Patients with brain tumors (adult and pediatric) gain expanded, targeted federal research funding and multi‑institutional programs that increase the pace of clinical trials and the chance of new therapies (including cellular immunotherapies like CAR‑T).
Scientists, researchers, medical centers, and academic institutions get more stable funding, improved access to shared biospecimens, and support for preclinical/early‑phase trials, accelerating translation of discoveries into treatments.
Patients (including rural and racial/ethnic minority communities) receive expanded outreach, information on biomarker testing and trial options, and clearer eligibility guidance that can increase awareness and access to appropriate clinical trials.
Taxpayers face increased federal spending from multiple new authorizations (including multi‑million dollar annual program funding and administrative costs).
Patients who enroll in novel cellular therapy trials (e.g., CAR‑T) face real risks of serious adverse effects from early‑phase experimental treatments.
Concentrating funds and investigator attention on glioblastoma and cellular immunotherapies may divert research resources and clinical focus away from other cancers, broader oncology needs, or primary care services.
Based on analysis of 12 sections of legislative text.
Authorizes NIH/HHS programs, public biospecimen reporting, outreach, survivorship pilot grants, and FDA guidance to expand brain tumor research, care, and clinical trial access.

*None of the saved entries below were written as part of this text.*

(** * ech-workers: the DoH ECH resolver, the ECH store, the tunnel dialer
      and the edge relay session, embedded from
      [src/websocket/websocket.go] (packages [websocket] and [ech]) and
      [src/_worker.js].

    Conventions of the embedding.
    - A Go [[]byte] is a [list byte]; a byte read as a number is [u8 b : Z].
    - A Go [int] offset is a [Z].  Offsets never exceed the length of the
      buffer by more than a few hundred, so the 64-bit wrap-around of [int]
      is out of reach and is not written out.
    - Indexing and slicing a buffer out of range is the run-time panic of Go,
      the outcome [Panic] of the [exec] monad.  Slices are checked against
      the length of the buffer (Go checks against the capacity, which is
      never smaller), so an execution without [Panic] here neither panics in
      Go nor reads a byte outside the supplied buffer.
    - A Go [string] and a JavaScript string (ASCII control protocol) are
      [string]s, a Go [error] is its message ([option string], [None] for
      [nil]). *)

From Stdlib Require Import ZArith List String Ascii Lia Bool.
From Stdlib Require Import Strings.Byte DecimalString.
Import ListNotations.
Open Scope Z_scope.

(** ** Bytes and buffers *)

Definition u8 (b : byte) : Z := Z.of_N (Byte.to_N b).

Definition byte_of_Z (z : Z) : byte :=
  match Byte.of_N (Z.to_N z) with
  | Some b => b
  | None => x00
  end.

Definition len {A : Type} (l : list A) : Z := Z.of_nat (List.length l).

(** Outcome of running a piece of the Go parser. *)
Inductive exec (A : Type) : Type :=
| Ret (a : A)
| Panic    (* index or slice bound out of range *)
| Stuck.   (* the iteration budget of a loop of the model is used up *)

Arguments Ret {A} a.
Arguments Panic {A}.
Arguments Stuck {A}.

Notation "x <- e ;; k" :=
  (match e with
   | Ret x => k
   | Panic => Panic
   | Stuck => Stuck
   end)
  (at level 61, e at next level, right associativity).

(** [b[i]] *)
Definition idx (b : list byte) (i : Z) : exec Z :=
  if (0 <=? i) && (i <? len b)
  then match nth_error b (Z.to_nat i) with
       | Some x => Ret (u8 x)
       | None => Panic
       end
  else Panic.

(** [b[lo:hi]] *)
Definition slice (b : list byte) (lo hi : Z) : exec (list byte) :=
  if (0 <=? lo) && (lo <=? hi) && (hi <=? len b)
  then Ret (firstn (Z.to_nat (hi - lo)) (skipn (Z.to_nat lo) b))
  else Panic.

(** [binary.BigEndian.Uint16(b)]: reads [b[1]] first, then [b[0]]. *)
Definition Uint16 (b : list byte) : exec Z :=
  lo <- idx b 1 ;;
  hi <- idx b 0 ;;
  Ret (Z.lor lo (Z.shiftl hi 8)).

(** ** [base64.StdEncoding] (RFC 4648, alphabet A-Z a-z 0-9 + /, padding =) *)

Module base64.

Definition encodeStd : list ascii :=
  list_ascii_of_string
    "ABCDEFGHIJKLMNOPQRSTUVWXYZabcdefghijklmnopqrstuvwxyz0123456789+/"%string.

Definition enc (n : Z) : ascii := nth (Z.to_nat n) encodeStd "A"%char.

Definition pad : ascii := "="%char.

Fixpoint EncodeToString (src : list byte) : string :=
  match src with
  | [] => EmptyString
  | [a] =>
      let v := Z.shiftl (u8 a) 16 in
      String (enc (Z.land (Z.shiftr v 18) 63))
        (String (enc (Z.land (Z.shiftr v 12) 63))
           (String pad (String pad EmptyString)))
  | [a; b] =>
      let v := Z.lor (Z.shiftl (u8 a) 16) (Z.shiftl (u8 b) 8) in
      String (enc (Z.land (Z.shiftr v 18) 63))
        (String (enc (Z.land (Z.shiftr v 12) 63))
           (String (enc (Z.land (Z.shiftr v 6) 63))
              (String pad EmptyString)))
  | a :: b :: c :: rest =>
      let v := Z.lor (Z.lor (Z.shiftl (u8 a) 16) (Z.shiftl (u8 b) 8)) (u8 c) in
      String (enc (Z.land (Z.shiftr v 18) 63))
        (String (enc (Z.land (Z.shiftr v 12) 63))
           (String (enc (Z.land (Z.shiftr v 6) 63))
              (String (enc (Z.land v 63))
                 (EncodeToString rest))))
  end.

(** Value of a character of the alphabet. *)
Definition dec (c : ascii) : option Z :=
  let n := Z.of_N (N_of_ascii c) in
  if (65 <=? n) && (n <=? 90) then Some (n - 65)
  else if (97 <=? n) && (n <=? 122) then Some (n - 71)
  else if (48 <=? n) && (n <=? 57) then Some (n + 4)
  else if n =? 43 then Some 62
  else if n =? 47 then Some 63
  else None.

Definition is_newline (c : ascii) : bool :=
  let n := Z.of_N (N_of_ascii c) in (n =? 10) || (n =? 13).

(** Decoding of the quanta of an input without line breaks: full quanta of
    four characters, the last one possibly padded with one or two [=];
    anything else is a [CorruptInputError] ([None]). *)
Fixpoint decode_quanta (s : list ascii) : option (list byte) :=
  match s with
  | [] => Some []
  | c0 :: c1 :: c2 :: c3 :: rest =>
      match dec c0, dec c1 with
      | Some v0, Some v1 =>
          let b0 := byte_of_Z (Z.lor (Z.shiftl v0 2) (Z.shiftr v1 4)) in
          match dec c2, dec c3 with
          | Some v2, Some v3 =>
              let b1 := byte_of_Z (Z.lor (Z.land (Z.shiftl v1 4) 255) (Z.shiftr v2 2)) in
              let b2 := byte_of_Z (Z.lor (Z.land (Z.shiftl v2 6) 255) v3) in
              match decode_quanta rest with
              | Some out => Some (b0 :: b1 :: b2 :: out)
              | None => None
              end
          | Some v2, None =>
              if Ascii.eqb c3 pad && match rest with [] => true | _ => false end
              then Some [b0; byte_of_Z (Z.lor (Z.land (Z.shiftl v1 4) 255) (Z.shiftr v2 2))]
              else None
          | None, _ =>
              if Ascii.eqb c2 pad && Ascii.eqb c3 pad
                 && match rest with [] => true | _ => false end
              then Some [b0]
              else None
          end
      | _, _ => None
      end
  | _ => None
  end.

Introduced April 9, 2025 by Brian K. Fitzpatrick · Last progress April 9, 2025
Directs federal health agencies to boost research, clinical trials access, and care for people with brain tumors. It requires NIH to publish and maintain a public, searchable listing of NIH-funded brain tumor biospecimen collections, creates new NCI programs to advance glioblastoma therapeutics and cellular immunotherapies, funds outreach to increase awareness of cancer clinical trials and biomarker testing, supports pilot grants for survivorship care models, and orders FDA guidance to reduce routine exclusion of brain tumor patients from clinical trials. Sets deadlines and reporting rules for biospecimen collections, authorizes multi-year funding for the new research programs, and includes enforcement authority for repeated reporting violations; several programs are aimed at pediatric and adult brain tumor patients, clinicians, and researchers and emphasize multi-institution collaboration and equitable outreach.